Segment Open

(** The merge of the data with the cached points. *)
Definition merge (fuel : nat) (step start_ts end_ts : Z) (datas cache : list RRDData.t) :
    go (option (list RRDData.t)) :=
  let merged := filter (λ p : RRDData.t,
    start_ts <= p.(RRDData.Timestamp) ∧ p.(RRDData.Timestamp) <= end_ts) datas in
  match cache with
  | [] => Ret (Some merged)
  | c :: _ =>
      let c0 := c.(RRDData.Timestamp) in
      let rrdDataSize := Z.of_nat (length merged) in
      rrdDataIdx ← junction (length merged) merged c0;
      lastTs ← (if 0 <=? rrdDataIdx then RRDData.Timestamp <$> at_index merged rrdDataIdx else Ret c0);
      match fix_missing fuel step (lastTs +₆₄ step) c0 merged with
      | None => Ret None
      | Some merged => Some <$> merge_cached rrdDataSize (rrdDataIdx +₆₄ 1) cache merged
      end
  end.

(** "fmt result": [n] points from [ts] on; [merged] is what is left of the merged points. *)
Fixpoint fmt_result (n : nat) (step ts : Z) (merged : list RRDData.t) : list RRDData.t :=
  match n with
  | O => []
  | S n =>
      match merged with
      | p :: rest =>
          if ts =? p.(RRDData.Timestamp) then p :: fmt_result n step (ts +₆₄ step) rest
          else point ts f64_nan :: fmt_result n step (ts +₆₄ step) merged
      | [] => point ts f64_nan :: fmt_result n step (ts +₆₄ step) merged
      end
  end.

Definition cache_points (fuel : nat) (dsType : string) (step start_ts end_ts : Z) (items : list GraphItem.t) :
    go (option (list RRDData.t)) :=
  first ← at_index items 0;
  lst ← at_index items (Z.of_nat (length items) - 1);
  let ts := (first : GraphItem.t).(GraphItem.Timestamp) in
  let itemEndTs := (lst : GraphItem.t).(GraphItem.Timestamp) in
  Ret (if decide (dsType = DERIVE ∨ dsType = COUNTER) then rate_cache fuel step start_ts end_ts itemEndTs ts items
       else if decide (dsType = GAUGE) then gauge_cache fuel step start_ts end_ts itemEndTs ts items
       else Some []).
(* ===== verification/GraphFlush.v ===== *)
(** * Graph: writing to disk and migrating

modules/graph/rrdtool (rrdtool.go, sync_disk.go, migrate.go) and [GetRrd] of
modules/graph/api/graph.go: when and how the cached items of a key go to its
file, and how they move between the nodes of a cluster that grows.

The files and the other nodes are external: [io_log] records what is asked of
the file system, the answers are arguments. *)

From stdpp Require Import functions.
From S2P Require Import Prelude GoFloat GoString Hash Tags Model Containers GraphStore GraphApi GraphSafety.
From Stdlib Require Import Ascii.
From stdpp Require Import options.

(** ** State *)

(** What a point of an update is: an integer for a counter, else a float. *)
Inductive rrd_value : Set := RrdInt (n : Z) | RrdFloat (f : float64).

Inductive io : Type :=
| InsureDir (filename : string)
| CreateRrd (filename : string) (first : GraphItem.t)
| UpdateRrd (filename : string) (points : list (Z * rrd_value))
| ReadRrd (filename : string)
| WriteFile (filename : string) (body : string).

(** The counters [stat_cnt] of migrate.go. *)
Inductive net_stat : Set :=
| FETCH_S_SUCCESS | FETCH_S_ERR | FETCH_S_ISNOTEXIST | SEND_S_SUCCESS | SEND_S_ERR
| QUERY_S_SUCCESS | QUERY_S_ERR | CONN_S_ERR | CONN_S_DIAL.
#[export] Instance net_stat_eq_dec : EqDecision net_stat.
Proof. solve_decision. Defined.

Segment Closed

Your instructions:
Each line containing the word "Import" needs to be copied from the data above.

Result below:
From stdpp Require Import functions.
From S2P Require Import Prelude GoFloat GoString Hash Tags Model Containers GraphStore GraphApi GraphSafety.
From Stdlib Require Import Ascii.
From stdpp Require Import options.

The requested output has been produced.